◆ **WHAT THE TASK ASKS**:
Return every line from the one with "h - 1 <= Z.max" through the one with "then set_height p", inclusive, exactly as it appears below.

————————

(* ===== verification/AvlBalance.v ===== *)
(** * Balance of the trees of [Avl]

    The heights in the nodes are right and those of two siblings differ by at
    most one; the two loops that go up the path restore this after a subtree has
    grown, or shrunk, by one. *)

From S2P Require Import Prelude Avl AvlShape.

Fixpoint balanced (t : tree) : Prop :=
  match t with
  | Leaf => True
  | Node l p h r => balanced l /\ balanced r /\ h = Z.max (height l) (height r) + 1
                    /\ - 1 <= height l - height r <= 1
  end.

(** The path is balanced when the hole holds a tree of height [k]. *)
Fixpoint cbalanced (c : context) (k : Z) : Prop :=
  match c with
  | [] => True
  | (FL p h s | FR s p h) :: c =>
      balanced s /\ - 1 <= k - height s <= 1 /\ h = Z.max k (height s) + 1 /\ cbalanced c h
  end.

Fixpoint plug (t : tree) (c : context) : tree :=
  match c with
  | [] => t
  | FL p h r :: c => plug (Node t p h r) c
  | FR l p h :: c => plug (Node l p h t) c
  end.

Lemma height_nonneg t : balanced t -> 0 <= height t.
Proof. induction t as [|l IHl p h r IHr]; simpl; [done|]. intros (?%IHl & ?%IHr & -> & _). lia. Qed.

Lemma shaped_plug st t c : shaped st t c -> shaped st (plug t c) [].
Proof.
  revert t. induction c as [|[p h r|l p h] c IH]; intros t; simpl; [done|intros; apply IH..].
  - by apply shaped_up_l.
  - by apply shaped_up_r.
Qed.

Lemma balanced_plug t c : balanced t -> cbalanced c (height t) -> balanced (plug t c).
Proof.
  revert t. induction c as [|[p h r|l p h] c IH]; intros t Ht; simpl; [done| |];
    intros (Hs & Hd & -> & Hc); apply IH; simpl.
  - split_and!; done || lia.
  - done.
  - split_and!; done || lia.
  - done.
Qed.

Lemma elems_plug t c : elems (plug t c) = whole t c.
Proof.
  revert t. induction c as [|[p h r|l p h] c IH]; intros t; simpl.
  - unfold whole. simpl. by rewrite app_nil_r.
  - rewrite IH. by rewrite whole_up_l.
  - rewrite IH. by rewrite whole_up_r.
Qed.

Lemma shaped_parent st t c p : shaped st t c -> ptr t = Some p -> exists n, get p st = Some n /\ n_parent n = cpar c.
Proof. destruct t as [|l q h r]; [done|]. intros ((H & _) & _) [= ->]. eexists. split; [exact H|done]. Qed.

(** ** One step *)

Lemma balance_l_balanced a x b y d :
  balanced a -> balanced b -> balanced d -> - 1 <= height b - height d <= 1 ->
  height a + 2 = Z.max (height b) (height d) + 1 ->
  balanced (balance_l a x b y d)
  /\ height a + 2 <= height (balance_l a x b y d) <= height a + 3.
Proof.
  intros Ha Hb Hd Hbd Hh. pose proof (height_nonneg a Ha). unfold balance_l.
  destruct b as [|b1 z hz b2]; simpl in *; [split; [split_and!; try done; lia|lia]|].
  destruct Hb as (Hb1 & Hb2 & -> & Hbb). pose proof (height_nonneg b1 Hb1). pose proof (height_nonneg b2 Hb2).
  case_decide; simpl; (split; [split_and!; try done; lia|lia]).
Qed.

Lemma balance_r_balanced a x b y d :
  balanced a -> balanced b -> balanced d -> - 1 <= height a - height b <= 1 ->
  height d + 2 = Z.max (height a) (height b) + 1 ->
  balanced (balance_r a x b y d)
  /\ height d + 2 <= height (balance_r a x b y d) <= height d + 3.
Proof.
  intros Ha Hb Hd Hbd Hh. pose proof (height_nonneg d Hd). unfold balance_r.
  destruct b as [|b1 z hz b2]; simpl in *; [split; [split_and!; try done; lia|lia]|].
  destruct Hb as (Hb1 & Hb2 & -> & Hbb). pose proof (height_nonneg b1 Hb1). pose proof (height_nonneg b2 Hb2).
  case_decide; simpl; (split; [split_and!; try done; lia|lia]).
Qed.

Lemma whole_elems t t' c : elems t = elems t' -> whole t c = whole t' c.
Proof. unfold whole. by intros ->. Qed.

Lemma balance_l_elems a x hx b y hy d : elems (balance_l a x b y d) = elems (Node a x hx (Node b y hy d)).
Proof.
  unfold balance_l. destruct b; simpl; [by rewrite <- app_assoc|].
  case_decide; simpl; repeat (rewrite <- app_assoc; cbn [app]); done.
Qed.

Lemma balance_r_elems a x hx b y hy d : elems (balance_r a x b y d) = elems (Node (Node a x hx b) y hy d).
Proof.
  unfold balance_r. destruct b; simpl; [by rewrite <- app_assoc|].
  case_decide; simpl; repeat (rewrite <- app_assoc; cbn [app]); done.
Qed.

(** A node whose height is right and whose children differ by at most two. *)
Lemma fix_node_ok st l p r c :
  shaped st (mk l p r) c -> balanced l -> balanced r -> - 2 <= height l - height r <= 2 ->
  exists st' q t', fix_node (height l - height r) p st = Some (st', q) /\ rooted t' q
    /\ shaped st' t' c /\ balanced t' /\ elems t' = elems (mk l p r) /\ agree (whole (mk l p r) c) st st'
    /\ height (mk l p r) - 1 <= height t' <= height (mk l p r)
    /\ (- 1 <= height l - height r <= 1 -> height t' = height (mk l p r)).
Proof.
  intros H Hl Hr Hd. pose proof (height_nonneg l Hl). pose proof (height_nonneg r Hr). unfold fix_node, mk in *.
  destruct (decide (height l - height r <= -2)) as [Hlow|Hlow]; [|destruct (decide (height l - height r >= 2)) as [Hhigh|Hhigh]].
  - destruct r as [|b y hy d]; [simpl in *; lia|]. destruct Hr as (Hb & Hd' & -> & Hbd).
    destruct (fix_l_ok _ _ _ _ _ _ _ _ _ (height_nonneg d Hd') H) as (st' & q & E & Hq & S & A).
    simpl in Hd, Hlow. destruct (balance_l_balanced l p b y d) as [Hbal Hh]; [done..|lia|].
    exists st', q, (balance_l l p b y d). split; [exact E|]. split; [done|]. split; [done|]. split; [done|].
    split; [apply balance_l_elems|]. split; [done|]. simpl. split; lia.
  - destruct l as [|a x hx b]; [simpl in *; lia|]. destruct Hl as (Ha & Hb & -> & Hab).
    destruct (fix_r_ok _ _ _ _ _ _ _ _ _ (height_nonneg a Ha) H) as (st' & q & E & Hq & S & A).
    simpl in Hd, Hhigh. destruct (balance_r_balanced a x b p r) as [Hbal Hh]; [done..|lia|].
    exists st', q, (balance_r a x b p r). split; [exact E|]. split; [done|]. split; [done|]. split; [done|].
    split; [apply balance_r_elems|]. split; [done|]. simpl. split; lia.
  - exists st, p, (Node l p (height l `max` height r + 1) r). split; [done|]. split; [done|]. split; [done|].
    split; [simpl; split_and!; done || lia|]. split; [done|]. split; [apply agree_refl|]. simpl. split; [lia|done].
Qed.

(** ** The loops *)

(** What both loops leave behind: the whole tree, balanced, with the same nodes
    in the same order. *)
Definition settled (st st' : avl) (es : list positive) : Prop :=
  exists T, shaped st' T [] /\ balanced T /\ elems T = es /\ agree es st st'.

Lemma settled_plug st t c : shaped st t c -> balanced t -> cbalanced c (height t) -> settled st st (whole t c).
Proof.
  intros S B C. exists (plug t c). split; [by apply shaped_plug|]. split; [by apply balanced_plug|].
  split; [apply elems_plug|apply agree_refl].
Qed.

Lemma settled_trans st st' st'' es : agree es st st' -> settled st' st'' es -> settled st st'' es.
Proof. intros A (T & S & B & E & A'). exists T. do 3 (split; [done|]). by eapply agree_trans. Qed.

(** Up one step: from the subtree to the node above. *)
Lemma step_up (P : option positive -> avl -> nat -> Prop) st t c h fuel :
  shaped st t c -> balanced t -> cbalanced c h -> (length c < S fuel)%nat ->
  (c = [] -> P None st fuel) ->
  (forall l p k r c', whole (Node l p k r) c' = whole t c -> shaped st (Node l p k r) c' -> balanced l -> balanced r ->
    cbalanced c' k -> (length c' < fuel)%nat -> cpar c = Some p ->
    (exists s, k = Z.max h (height s) + 1 /\ - 1 <= h - height s <= 1
      /\ ((l = t /\ r = s) \/ (l = s /\ r = t))) -> P (Some p) st fuel) ->
  P (cpar c) st fuel.
Proof.
  intros S B C Hlen Hnil Hcons. destruct c as [|[p k s|s p k] c]; [by apply Hnil| |];
    simpl in C; destruct C as (Bs & Hd & Hk & C); simpl in Hlen; cbn [cpar].
  - eapply (Hcons t p k s c); try done; [by rewrite whole_up_l|by apply shaped_up_l|lia|].
    exists s. split; [done|]. split; [done|by left].
  - eapply (Hcons s p k t c); try done; [by rewrite whole_up_r|by apply shaped_up_r|lia|].
    exists s. split; [done|]. split; [done|by right].
Qed.

(** Setting the height of a node to what its children ask for. *)
Lemma set_height_mk st l p h r c : shaped st (Node l p h r) c ->
  exists st', set_height p (AVL_MAX (height l) (height r) + 1) st = Some st' /\ shaped st' (mk l p r) c
    /\ agree (whole (Node l p h r) c) st st'.
Proof. intros H. rewrite AVL_MAX_max. by apply set_height_ok. Qed.

(** A subtree has shrunk by at most one. *)
Lemma rebalance_node_ok fuel : forall st l p h r c,
  shaped st (Node l p h r) c -> balanced l -> balanced r -> - 2 <= height l - height r <= 2 -> cbalanced c h ->
  h - 1 <= Z.max (height l) (height r) + 1 <= h ->
  (Z.abs (height l - height r) = 2 -> Z.max (height l) (height r) + 1 = h) -> (length c < fuel)%nat ->
  exists st', _avl_node_rebalance fuel (Some p) st = Some st' /\ settled st st' (whole (Node l p h r) c).
Proof.
  induction fuel as [|fuel IH]; intros st l p h r c S Bl Br Hd C Hh Hd2 Hf; [lia|].
  cbn [_avl_node_rebalance]. rewrite (left_height_ok _ _ _ _ _ _ S), (right_height_ok _ _ _ _ _ _ S).
  cbn [mbind option_bind]. rewrite (shaped_get _ _ _ _ _ _ S). cbn [mbind option_bind n_height].
  case_decide as Hstop.
  { exists st. split; [done|]. rewrite AVL_MAX_max in Hstop. apply settled_plug; [done| |done].
    simpl. split_and!; done || lia. }
  assert (Hset : exists st1, (if decide (h ≠ AVL_MAX (height l) (height r) + 1)
                   then set_height p (AVL_MAX (height l) (height r) + 1) st else Some st) = Some st1
                 /\ shaped st1 (mk l p r) c /\ agree (whole (Node l p h r) c) st st1).
  { case_decide; [by apply set_height_mk|]. exists st. split; [done|]. split; [|apply agree_refl].
    rewrite AVL_MAX_max in *. unfold mk. by replace (height l `max` height r + 1) with h by lia. }
  destruct Hset as (st1 & -> & S1 & A1). cbn [mbind option_bind].
  destruct (fix_node_ok _ _ _ _ _ S1 Bl Br Hd) as (st2 & q & t & -> & Hq & S2 & B2 & E2 & A2 & Hht & Heq).
  cbn [mbind option_bind]. destruct (shaped_parent _ _ _ _ S2 Hq) as (n & -> & Hpar). cbn [mbind option_bind]. rewrite Hpar.
  assert (Hw : whole t c = whole (Node l p h r) c) by (apply whole_elems; by rewrite E2).
  assert (Ha : agree (whole (Node l p h r) c) st st2) by (eapply agree_trans; [exact A1|exact A2]).
  simpl in Hht, Heq.
  assert (Hth : h - 1 <= height t <= h).
  { destruct (decide (Z.abs (height l - height r) = 2)); [|rewrite Heq]; lia. }
  apply (step_up (fun o st' fuel => exists st3, _avl_node_rebalance fuel o st' = Some st3
    /\ settled st st3 (whole (Node l p h r) c)) st2 t c h fuel S2 B2 C Hf).
  - intros ->. exists st2. split; [by destruct fuel|]. eapply settled_trans; [exact Ha|].
    rewrite <- Hw. by apply settled_plug.
  - intros l' p' k r' c' Hw' S' Bl' Br' C' Hf' _ (s & -> & Hs & Hlr).
    destruct (IH st2 l' p' (Z.max h (height s) + 1) r' c') as (st3 & E3 & Hset3);
      try done; try (destruct Hlr as [[-> ->]|[-> ->]]; lia).
    exists st3. split; [exact E3|]. eapply settled_trans; [exact Ha|]. by rewrite <- Hw, <- Hw'.
Qed.

(** A subtree has grown by at most one. *)
Lemma insert_node_ok fuel : forall st l p h r c,
  shaped st (Node l p h r) c -> balanced l -> balanced r -> - 2 <= height l - height r <= 2 -> cbalanced c h ->
  h <= Z.max (height l) (height r) + 1 <= h + 1 ->
  (Z.max (height l) (height r) + 1 = h -> - 1 <= height l - height r <= 1) -> (length c < fuel)%nat ->
  exists st', insert_loop fuel (Some p) st = Some st' /\ settled st st' (whole (Node l p h r) c).
Proof.
  induction fuel as [|fuel IH]; intros st l p h r c S Bl Br Hd C Hh Hd2 Hf; [lia|].
  cbn [insert_loop]. rewrite (left_height_ok _ _ _ _ _ _ S), (right_height_ok _ _ _ _ _ _ S).
  cbn [mbind option_bind]. rewrite (shaped_get _ _ _ _ _ _ S). cbn [mbind option_bind n_height].
  case_decide as Hstop.
  { exists st. split; [done|]. rewrite AVL_MAX_max in Hstop. apply settled_plug; [done| |done].
    simpl. split_and!; done || lia. }
  destruct (set_height_mk _ _ _ _ _ _ S) as (st1 & -> & S1 & A1). cbn [mbind option_bind].
  rewrite AVL_MAX_max in Hstop.
  destruct (fix_node_ok _ _ _ _ _ S1 Bl Br Hd) as (st2 & q & t & -> & Hq & S2 & B2 & E2 & A2 & Hht & Heq).
  cbn [mbind option_bind]. destruct (shaped_parent _ _ _ _ S2 Hq) as (n & -> & Hpar). cbn [mbind option_bind]. rewrite Hpar.
  assert (Hw : whole t c = whole (Node l p h r) c) by (apply whole_elems; by rewrite E2).
  assert (Ha : agree (whole (Node l p h r) c) st st2) by (eapply agree_trans; [exact A1|exact A2]).
  simpl in Hht, Heq. assert (Hth : h <= height t <= h + 1) by lia.
  apply (step_up (fun o st' fuel => exists st3, insert_loop fuel o st' = Some st3
    /\ settled st st3 (whole (Node l p h r) c)) st2 t c h fuel S2 B2 C Hf).
  - intros ->. exists st2. split; [by destruct fuel|]. eapply settled_trans; [exact Ha|].
    rewrite <- Hw. by apply settled_plug.
  - intros l' p' k r' c' Hw' S' Bl' Br' C' Hf' _ (s & -> & Hs & Hlr).
    destruct (IH st2 l' p' (Z.max h (height s) + 1) r' c') as (st3 & E3 & Hset3);
      try done; try (destruct Hlr as [[-> ->]|[-> ->]]; lia).
    exists st3. split; [exact E3|]. eapply settled_trans; [exact Ha|]. by rewrite <- Hw, <- Hw'.
Qed.

(** From the subtree that has changed, up. *)
Lemma rebalance_ok st t c k fuel :
  shaped st t c -> balanced t -> cbalanced c k -> k - 1 <= height t <= k -> (length c <= fuel)%nat ->
  exists st', _avl_node_rebalance fuel (cpar c) st = Some st' /\ settled st st' (whole t c).
Proof.
  intros S B C Hk Hf.
  apply (step_up (fun o st' fuel => exists st3, _avl_node_rebalance fuel o st' = Some st3
    /\ settled st st3 (whole t c)) st t c k fuel S B C); [lia| |].
  - intros ->. exists st. split; [by destruct fuel|]. by apply settled_plug.
  - intros l p h r c' Hw S' Bl Br C' Hf' _ (s & -> & Hs & Hlr). rewrite <- Hw.
    apply rebalance_node_ok; try done; destruct Hlr as [[-> ->]|[-> ->]]; lia.
Qed.

Lemma insert_ok st t c k fuel :
  shaped st t c -> balanced t -> cbalanced c k -> k <= height t <= k + 1 -> (length c <= fuel)%nat ->
  exists st', insert_loop fuel (cpar c) st = Some st' /\ settled st st' (whole t c).
Proof.
  intros S B C Hk Hf.
  apply (step_up (fun o st' fuel => exists st3, insert_loop fuel o st' = Some st3
    /\ settled st st3 (whole t c)) st t c k fuel S B C); [lia| |].
  - intros ->. exists st. split; [by destruct fuel|]. by apply settled_plug.
  - intros l p h r c' Hw S' Bl Br C' Hf' _ (s & -> & Hs & Hlr). rewrite <- Hw.
    apply insert_node_ok; try done; destruct Hlr as [[-> ->]|[-> ->]]; lia.
Qed.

————————

◆ **SOLUTION**:
  h - 1 <= Z.max (height l) (height r) + 1 <= h ->
  (Z.abs (height l - height r) = 2 -> Z.max (height l) (height r) + 1 = h) -> (length c < fuel)%nat ->
  exists st', _avl_node_rebalance fuel (Some p) st = Some st' /\ settled st st' (whole (Node l p h r) c).
Proof.
  induction fuel as [|fuel IH]; intros st l p h r c S Bl Br Hd C Hh Hd2 Hf; [lia|].
  cbn [_avl_node_rebalance]. rewrite (left_height_ok _ _ _ _ _ _ S), (right_height_ok _ _ _ _ _ _ S).
  cbn [mbind option_bind]. rewrite (shaped_get _ _ _ _ _ _ S). cbn [mbind option_bind n_height].
  case_decide as Hstop.
  { exists st. split; [done|]. rewrite AVL_MAX_max in Hstop. apply settled_plug; [done| |done].
    simpl. split_and!; done || lia. }
  assert (Hset : exists st1, (if decide (h ≠ AVL_MAX (height l) (height r) + 1)
                   then set_height p (AVL_MAX (height l) (height r) + 1) st else Some st) = Some st1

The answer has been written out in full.